- What you have to do:
Below is a listing. Set down exactly the lines from the one containing "(** C2 (as amended)." through the one containing "and leaves the response alone;", both ends included, and leave out the rest.
Start of Dataset extract
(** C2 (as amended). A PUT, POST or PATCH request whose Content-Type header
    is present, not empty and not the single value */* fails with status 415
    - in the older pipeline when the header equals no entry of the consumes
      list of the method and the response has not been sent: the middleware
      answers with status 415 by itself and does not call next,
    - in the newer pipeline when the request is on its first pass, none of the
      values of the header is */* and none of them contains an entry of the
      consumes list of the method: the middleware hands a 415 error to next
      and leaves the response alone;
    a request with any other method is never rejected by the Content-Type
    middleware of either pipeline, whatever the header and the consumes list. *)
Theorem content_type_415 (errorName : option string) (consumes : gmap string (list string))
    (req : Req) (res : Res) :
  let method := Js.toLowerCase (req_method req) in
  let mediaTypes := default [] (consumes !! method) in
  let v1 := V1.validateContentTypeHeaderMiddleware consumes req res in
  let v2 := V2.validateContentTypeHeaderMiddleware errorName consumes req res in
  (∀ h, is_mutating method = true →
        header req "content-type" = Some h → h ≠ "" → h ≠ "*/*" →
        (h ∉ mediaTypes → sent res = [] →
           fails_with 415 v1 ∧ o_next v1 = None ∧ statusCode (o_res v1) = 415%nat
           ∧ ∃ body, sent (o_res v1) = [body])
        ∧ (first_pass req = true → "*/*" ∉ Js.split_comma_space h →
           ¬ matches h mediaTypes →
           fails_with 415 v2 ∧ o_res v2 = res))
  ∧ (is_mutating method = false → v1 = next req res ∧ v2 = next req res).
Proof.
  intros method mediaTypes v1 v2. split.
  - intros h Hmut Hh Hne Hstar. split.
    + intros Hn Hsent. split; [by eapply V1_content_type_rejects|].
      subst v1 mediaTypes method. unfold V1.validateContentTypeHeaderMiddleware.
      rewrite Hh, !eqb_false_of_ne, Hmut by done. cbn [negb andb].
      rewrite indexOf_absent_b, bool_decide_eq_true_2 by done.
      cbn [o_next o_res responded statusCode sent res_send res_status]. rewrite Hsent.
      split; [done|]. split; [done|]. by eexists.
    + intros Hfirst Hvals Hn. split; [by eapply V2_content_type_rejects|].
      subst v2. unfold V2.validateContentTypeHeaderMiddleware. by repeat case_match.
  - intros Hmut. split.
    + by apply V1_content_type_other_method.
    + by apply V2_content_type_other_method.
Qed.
End of Dataset extract
Start of Dataset extract
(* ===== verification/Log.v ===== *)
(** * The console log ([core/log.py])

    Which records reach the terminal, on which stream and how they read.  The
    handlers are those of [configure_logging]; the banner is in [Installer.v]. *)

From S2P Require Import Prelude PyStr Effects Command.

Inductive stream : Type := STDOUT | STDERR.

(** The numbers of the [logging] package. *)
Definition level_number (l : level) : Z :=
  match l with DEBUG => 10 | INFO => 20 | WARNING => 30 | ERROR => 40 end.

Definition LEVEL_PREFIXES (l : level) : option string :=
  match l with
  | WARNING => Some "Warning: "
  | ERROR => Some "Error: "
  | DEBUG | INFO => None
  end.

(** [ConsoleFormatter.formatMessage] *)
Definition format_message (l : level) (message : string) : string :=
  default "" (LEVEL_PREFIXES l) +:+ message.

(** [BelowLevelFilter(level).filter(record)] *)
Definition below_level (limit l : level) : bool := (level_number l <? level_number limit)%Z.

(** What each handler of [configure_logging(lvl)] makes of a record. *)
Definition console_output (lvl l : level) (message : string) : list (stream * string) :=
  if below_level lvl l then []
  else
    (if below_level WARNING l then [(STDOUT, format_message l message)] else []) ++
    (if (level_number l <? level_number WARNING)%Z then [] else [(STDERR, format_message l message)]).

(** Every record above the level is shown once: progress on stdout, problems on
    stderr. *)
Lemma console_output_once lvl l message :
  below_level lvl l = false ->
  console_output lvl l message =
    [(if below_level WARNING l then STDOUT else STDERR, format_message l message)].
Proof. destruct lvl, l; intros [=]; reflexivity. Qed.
End of Dataset extract
- Completed exercise:
(** C2 (as amended). A PUT, POST or PATCH request whose Content-Type header
    is present, not empty and not the single value */* fails with status 415
    - in the older pipeline when the header equals no entry of the consumes
      list of the method and the response has not been sent: the middleware
      answers with status 415 by itself and does not call next,
    - in the newer pipeline when the request is on its first pass, none of the
      values of the header is */* and none of them contains an entry of the
      consumes list of the method: the middleware hands a 415 error to next
      and leaves the response alone;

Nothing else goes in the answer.